### Saved entries

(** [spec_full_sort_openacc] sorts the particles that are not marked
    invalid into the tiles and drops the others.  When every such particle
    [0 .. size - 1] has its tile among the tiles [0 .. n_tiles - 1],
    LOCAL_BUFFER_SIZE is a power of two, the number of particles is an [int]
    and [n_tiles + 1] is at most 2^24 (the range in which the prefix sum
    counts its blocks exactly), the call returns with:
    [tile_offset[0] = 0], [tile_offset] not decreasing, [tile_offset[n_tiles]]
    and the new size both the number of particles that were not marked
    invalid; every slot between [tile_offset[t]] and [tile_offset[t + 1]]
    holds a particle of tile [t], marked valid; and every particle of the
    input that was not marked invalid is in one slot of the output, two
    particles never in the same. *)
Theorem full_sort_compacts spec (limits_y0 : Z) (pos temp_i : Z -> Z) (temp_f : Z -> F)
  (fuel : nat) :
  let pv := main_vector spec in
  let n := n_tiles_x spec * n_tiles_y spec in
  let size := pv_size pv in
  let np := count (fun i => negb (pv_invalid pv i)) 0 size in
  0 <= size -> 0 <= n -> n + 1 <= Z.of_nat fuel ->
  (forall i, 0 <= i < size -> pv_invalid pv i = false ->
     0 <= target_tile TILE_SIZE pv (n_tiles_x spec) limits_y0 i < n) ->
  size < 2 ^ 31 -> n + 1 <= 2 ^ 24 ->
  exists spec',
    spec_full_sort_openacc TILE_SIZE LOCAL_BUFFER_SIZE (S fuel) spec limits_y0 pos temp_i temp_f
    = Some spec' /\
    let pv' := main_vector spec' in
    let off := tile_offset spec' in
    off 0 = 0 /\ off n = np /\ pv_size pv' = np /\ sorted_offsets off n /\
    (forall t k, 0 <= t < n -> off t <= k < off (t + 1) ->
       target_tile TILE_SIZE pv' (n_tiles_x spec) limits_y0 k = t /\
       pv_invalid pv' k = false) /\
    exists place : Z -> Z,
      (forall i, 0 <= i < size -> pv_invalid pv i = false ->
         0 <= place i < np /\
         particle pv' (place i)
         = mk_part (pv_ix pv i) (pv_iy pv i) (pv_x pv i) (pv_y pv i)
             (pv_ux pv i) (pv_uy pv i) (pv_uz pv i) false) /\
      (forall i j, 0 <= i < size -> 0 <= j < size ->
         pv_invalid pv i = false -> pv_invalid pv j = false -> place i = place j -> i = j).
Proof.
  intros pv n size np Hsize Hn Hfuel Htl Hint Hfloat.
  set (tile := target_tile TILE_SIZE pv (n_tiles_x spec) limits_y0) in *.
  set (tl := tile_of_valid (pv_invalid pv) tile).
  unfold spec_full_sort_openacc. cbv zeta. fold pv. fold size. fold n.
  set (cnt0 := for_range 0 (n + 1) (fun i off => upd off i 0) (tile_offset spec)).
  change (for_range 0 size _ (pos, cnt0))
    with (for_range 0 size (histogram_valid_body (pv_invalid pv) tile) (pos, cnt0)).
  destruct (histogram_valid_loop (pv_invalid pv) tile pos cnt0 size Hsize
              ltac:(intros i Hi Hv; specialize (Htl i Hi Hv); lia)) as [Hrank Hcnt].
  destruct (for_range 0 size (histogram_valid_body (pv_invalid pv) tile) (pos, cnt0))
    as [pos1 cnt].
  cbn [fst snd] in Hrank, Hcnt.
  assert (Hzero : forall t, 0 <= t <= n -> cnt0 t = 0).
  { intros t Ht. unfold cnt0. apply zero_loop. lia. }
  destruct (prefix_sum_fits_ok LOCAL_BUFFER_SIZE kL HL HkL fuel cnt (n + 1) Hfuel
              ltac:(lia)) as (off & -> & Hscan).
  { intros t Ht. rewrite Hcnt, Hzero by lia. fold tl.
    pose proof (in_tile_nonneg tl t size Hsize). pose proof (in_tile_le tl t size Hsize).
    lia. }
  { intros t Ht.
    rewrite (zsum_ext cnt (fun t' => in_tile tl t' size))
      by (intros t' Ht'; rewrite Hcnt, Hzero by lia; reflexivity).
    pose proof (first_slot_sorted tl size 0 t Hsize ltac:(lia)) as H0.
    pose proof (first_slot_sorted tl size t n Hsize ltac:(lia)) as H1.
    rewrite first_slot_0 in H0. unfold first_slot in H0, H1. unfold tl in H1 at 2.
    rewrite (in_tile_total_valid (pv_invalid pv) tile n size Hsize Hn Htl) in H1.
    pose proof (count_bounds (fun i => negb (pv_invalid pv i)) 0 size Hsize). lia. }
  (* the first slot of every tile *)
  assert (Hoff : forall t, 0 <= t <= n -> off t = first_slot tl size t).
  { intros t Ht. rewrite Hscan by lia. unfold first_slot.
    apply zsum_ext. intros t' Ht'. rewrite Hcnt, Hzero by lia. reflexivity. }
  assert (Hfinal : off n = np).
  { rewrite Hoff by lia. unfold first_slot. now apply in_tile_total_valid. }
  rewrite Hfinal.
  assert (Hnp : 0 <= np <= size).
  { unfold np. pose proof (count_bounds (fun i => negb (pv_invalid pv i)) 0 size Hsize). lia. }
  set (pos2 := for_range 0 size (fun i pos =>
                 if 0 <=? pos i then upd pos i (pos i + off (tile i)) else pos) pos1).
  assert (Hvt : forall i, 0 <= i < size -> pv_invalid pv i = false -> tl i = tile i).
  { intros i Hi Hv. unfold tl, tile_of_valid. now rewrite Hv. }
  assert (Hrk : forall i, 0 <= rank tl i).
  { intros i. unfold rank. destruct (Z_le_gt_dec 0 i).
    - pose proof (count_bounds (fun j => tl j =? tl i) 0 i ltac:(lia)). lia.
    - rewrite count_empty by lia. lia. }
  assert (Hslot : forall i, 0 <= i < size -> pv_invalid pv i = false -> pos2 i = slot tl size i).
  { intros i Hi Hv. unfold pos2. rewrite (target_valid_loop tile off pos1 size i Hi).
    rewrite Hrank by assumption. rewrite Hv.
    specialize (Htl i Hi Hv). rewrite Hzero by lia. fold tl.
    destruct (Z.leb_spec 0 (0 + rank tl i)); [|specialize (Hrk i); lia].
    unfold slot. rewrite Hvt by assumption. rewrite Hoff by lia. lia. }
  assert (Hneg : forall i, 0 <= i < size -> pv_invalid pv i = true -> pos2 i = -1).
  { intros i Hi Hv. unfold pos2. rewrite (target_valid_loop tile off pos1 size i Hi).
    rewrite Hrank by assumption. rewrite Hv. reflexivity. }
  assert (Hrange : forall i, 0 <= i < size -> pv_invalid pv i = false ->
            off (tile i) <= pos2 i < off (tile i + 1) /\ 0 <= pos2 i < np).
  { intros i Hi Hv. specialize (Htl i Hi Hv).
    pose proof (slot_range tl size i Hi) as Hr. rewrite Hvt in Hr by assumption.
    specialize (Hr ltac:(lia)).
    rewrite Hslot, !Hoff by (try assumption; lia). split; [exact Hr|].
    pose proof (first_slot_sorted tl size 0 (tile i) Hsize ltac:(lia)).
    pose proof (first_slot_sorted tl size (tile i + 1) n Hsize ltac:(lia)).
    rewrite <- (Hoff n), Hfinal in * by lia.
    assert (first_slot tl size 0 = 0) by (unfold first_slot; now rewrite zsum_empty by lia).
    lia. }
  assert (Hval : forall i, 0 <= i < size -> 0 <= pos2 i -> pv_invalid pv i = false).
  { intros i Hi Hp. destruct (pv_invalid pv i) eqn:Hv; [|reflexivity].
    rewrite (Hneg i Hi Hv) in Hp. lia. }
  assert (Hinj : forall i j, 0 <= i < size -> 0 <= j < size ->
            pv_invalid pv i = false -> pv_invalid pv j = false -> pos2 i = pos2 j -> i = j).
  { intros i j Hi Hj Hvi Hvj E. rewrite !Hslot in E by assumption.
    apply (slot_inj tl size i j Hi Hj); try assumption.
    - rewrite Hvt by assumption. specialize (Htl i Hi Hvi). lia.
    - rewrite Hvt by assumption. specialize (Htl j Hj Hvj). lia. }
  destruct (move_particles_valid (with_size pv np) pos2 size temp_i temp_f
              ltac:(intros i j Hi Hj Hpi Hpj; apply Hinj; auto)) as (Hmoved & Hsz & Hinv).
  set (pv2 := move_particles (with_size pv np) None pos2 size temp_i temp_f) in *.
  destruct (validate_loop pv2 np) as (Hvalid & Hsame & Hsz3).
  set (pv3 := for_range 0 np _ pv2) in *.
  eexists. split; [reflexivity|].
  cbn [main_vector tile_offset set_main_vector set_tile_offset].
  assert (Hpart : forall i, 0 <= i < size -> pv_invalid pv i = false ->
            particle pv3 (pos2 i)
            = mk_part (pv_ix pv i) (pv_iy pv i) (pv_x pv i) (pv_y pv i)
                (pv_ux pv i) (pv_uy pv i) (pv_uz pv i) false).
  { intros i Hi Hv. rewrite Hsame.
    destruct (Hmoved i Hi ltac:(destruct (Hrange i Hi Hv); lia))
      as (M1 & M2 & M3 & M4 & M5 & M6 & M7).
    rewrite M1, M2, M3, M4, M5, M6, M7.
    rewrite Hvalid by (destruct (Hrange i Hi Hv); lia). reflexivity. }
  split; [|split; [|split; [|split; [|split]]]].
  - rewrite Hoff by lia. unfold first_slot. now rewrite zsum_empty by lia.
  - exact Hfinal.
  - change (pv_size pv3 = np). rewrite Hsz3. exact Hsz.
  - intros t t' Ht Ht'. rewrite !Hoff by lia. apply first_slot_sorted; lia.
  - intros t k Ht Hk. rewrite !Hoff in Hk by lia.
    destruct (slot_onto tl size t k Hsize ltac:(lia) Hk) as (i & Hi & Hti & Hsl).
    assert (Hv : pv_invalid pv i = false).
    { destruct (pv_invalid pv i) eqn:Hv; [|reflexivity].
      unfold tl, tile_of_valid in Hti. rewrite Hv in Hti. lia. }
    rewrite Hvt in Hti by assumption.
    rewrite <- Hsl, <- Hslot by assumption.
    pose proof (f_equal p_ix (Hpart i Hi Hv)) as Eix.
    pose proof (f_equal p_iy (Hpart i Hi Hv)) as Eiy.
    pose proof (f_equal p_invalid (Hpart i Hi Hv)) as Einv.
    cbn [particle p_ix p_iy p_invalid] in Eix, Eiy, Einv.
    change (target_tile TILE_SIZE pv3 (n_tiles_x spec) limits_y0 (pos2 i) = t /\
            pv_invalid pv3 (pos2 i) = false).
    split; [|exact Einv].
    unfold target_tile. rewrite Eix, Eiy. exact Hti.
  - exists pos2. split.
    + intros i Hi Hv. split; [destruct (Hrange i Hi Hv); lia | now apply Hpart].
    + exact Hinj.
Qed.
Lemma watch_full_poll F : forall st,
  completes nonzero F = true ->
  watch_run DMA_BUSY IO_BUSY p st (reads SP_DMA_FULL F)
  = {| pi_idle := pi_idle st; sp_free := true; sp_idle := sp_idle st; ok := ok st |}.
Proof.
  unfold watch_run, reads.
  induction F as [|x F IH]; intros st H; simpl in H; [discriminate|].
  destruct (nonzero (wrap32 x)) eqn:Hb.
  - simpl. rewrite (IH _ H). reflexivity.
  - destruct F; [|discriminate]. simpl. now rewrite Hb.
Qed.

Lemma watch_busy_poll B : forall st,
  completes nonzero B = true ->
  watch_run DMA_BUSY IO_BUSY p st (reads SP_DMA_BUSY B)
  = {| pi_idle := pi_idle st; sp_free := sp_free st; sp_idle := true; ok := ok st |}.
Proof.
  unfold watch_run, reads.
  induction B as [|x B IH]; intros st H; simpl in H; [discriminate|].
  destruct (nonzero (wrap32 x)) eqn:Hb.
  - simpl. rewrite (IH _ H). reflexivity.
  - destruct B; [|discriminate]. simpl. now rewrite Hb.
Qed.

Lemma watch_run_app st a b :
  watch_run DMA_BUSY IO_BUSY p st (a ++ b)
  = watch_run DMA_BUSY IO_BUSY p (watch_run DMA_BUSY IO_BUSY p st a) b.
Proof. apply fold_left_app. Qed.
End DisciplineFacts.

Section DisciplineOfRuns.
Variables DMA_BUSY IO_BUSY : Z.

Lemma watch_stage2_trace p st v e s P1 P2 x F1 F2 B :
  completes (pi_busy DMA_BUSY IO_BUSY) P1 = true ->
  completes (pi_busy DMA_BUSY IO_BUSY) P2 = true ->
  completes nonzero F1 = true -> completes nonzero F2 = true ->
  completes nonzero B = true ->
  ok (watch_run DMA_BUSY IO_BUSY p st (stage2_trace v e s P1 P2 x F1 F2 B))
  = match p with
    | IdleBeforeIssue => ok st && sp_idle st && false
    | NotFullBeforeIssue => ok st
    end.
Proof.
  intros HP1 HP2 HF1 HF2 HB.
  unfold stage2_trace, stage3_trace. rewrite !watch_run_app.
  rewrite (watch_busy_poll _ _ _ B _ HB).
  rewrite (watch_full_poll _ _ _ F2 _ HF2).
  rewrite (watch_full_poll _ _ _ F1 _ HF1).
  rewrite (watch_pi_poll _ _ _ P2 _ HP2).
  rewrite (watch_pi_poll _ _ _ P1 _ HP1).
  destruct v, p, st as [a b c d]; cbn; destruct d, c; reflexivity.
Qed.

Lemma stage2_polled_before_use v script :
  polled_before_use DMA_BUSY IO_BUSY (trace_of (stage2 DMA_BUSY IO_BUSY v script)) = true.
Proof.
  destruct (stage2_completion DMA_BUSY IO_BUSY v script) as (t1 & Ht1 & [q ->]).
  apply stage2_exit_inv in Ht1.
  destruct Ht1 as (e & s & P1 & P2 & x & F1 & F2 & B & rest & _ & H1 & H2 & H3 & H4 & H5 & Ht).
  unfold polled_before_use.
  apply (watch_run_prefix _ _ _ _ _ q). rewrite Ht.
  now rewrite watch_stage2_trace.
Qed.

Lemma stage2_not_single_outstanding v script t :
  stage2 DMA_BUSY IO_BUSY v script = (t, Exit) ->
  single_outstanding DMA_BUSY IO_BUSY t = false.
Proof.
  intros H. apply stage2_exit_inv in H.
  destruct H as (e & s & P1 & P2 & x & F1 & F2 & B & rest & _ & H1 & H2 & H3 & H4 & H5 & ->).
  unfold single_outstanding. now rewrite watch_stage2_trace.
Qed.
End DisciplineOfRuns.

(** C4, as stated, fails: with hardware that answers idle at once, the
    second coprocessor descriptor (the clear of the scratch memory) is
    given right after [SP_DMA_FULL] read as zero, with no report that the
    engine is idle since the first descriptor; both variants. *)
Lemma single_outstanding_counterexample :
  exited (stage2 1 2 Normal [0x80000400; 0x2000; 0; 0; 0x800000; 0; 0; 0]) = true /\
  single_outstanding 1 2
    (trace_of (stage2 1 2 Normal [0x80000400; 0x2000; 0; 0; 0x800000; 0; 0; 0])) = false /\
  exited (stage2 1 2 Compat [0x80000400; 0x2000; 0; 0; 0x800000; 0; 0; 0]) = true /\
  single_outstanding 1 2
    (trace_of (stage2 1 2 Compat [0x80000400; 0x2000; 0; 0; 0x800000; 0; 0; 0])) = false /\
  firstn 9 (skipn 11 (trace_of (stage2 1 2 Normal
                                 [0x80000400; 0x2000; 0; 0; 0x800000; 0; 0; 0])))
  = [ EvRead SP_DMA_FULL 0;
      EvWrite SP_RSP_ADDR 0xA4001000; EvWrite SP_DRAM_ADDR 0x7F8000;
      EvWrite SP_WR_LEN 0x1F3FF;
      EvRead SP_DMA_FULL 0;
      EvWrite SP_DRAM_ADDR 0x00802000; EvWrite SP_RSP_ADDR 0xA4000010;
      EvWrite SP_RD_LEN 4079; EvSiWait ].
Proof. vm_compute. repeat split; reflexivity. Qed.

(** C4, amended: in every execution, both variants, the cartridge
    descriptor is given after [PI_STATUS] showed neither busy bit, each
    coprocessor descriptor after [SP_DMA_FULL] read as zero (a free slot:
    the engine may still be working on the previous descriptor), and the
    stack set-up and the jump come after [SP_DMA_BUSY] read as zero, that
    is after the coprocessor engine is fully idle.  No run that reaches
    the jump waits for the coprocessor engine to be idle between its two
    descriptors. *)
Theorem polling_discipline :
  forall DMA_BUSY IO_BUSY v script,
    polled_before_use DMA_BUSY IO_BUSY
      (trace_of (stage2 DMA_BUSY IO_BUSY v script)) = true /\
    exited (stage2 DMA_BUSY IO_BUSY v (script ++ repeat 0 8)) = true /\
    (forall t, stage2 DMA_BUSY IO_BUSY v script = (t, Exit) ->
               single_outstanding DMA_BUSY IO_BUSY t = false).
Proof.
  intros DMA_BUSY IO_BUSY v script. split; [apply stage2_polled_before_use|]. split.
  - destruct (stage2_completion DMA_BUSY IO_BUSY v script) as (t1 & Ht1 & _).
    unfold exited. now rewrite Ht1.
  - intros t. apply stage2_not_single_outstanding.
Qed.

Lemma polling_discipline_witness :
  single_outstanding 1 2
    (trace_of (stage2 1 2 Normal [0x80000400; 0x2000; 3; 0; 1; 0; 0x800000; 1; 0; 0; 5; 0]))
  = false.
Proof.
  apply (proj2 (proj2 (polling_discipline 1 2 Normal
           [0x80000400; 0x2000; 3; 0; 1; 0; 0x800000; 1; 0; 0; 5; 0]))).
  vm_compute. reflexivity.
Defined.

### What to produce
From the data above, output exactly the lines between the one containing "pose proof (in_tile_nonneg" and the one containing "specialize (Htl i Hi Hv). rewrite", counting both of them.

### Output of the task
    pose proof (in_tile_nonneg tl t size Hsize). pose proof (in_tile_le tl t size Hsize).
    lia. }
  { intros t Ht.
    rewrite (zsum_ext cnt (fun t' => in_tile tl t' size))
      by (intros t' Ht'; rewrite Hcnt, Hzero by lia; reflexivity).
    pose proof (first_slot_sorted tl size 0 t Hsize ltac:(lia)) as H0.
    pose proof (first_slot_sorted tl size t n Hsize ltac:(lia)) as H1.
    rewrite first_slot_0 in H0. unfold first_slot in H0, H1. unfold tl in H1 at 2.
    rewrite (in_tile_total_valid (pv_invalid pv) tile n size Hsize Hn Htl) in H1.
    pose proof (count_bounds (fun i => negb (pv_invalid pv i)) 0 size Hsize). lia. }
  (* the first slot of every tile *)
  assert (Hoff : forall t, 0 <= t <= n -> off t = first_slot tl size t).
  { intros t Ht. rewrite Hscan by lia. unfold first_slot.
    apply zsum_ext. intros t' Ht'. rewrite Hcnt, Hzero by lia. reflexivity. }
  assert (Hfinal : off n = np).
  { rewrite Hoff by lia. unfold first_slot. now apply in_tile_total_valid. }
  rewrite Hfinal.
  assert (Hnp : 0 <= np <= size).
  { unfold np. pose proof (count_bounds (fun i => negb (pv_invalid pv i)) 0 size Hsize). lia. }
  set (pos2 := for_range 0 size (fun i pos =>
                 if 0 <=? pos i then upd pos i (pos i + off (tile i)) else pos) pos1).
  assert (Hvt : forall i, 0 <= i < size -> pv_invalid pv i = false -> tl i = tile i).
  { intros i Hi Hv. unfold tl, tile_of_valid. now rewrite Hv. }
  assert (Hrk : forall i, 0 <= rank tl i).
  { intros i. unfold rank. destruct (Z_le_gt_dec 0 i).
    - pose proof (count_bounds (fun j => tl j =? tl i) 0 i ltac:(lia)). lia.
    - rewrite count_empty by lia. lia. }
  assert (Hslot : forall i, 0 <= i < size -> pv_invalid pv i = false -> pos2 i = slot tl size i).
  { intros i Hi Hv. unfold pos2. rewrite (target_valid_loop tile off pos1 size i Hi).
    rewrite Hrank by assumption. rewrite Hv.
    specialize (Htl i Hi Hv). rewrite Hzero by lia. fold tl.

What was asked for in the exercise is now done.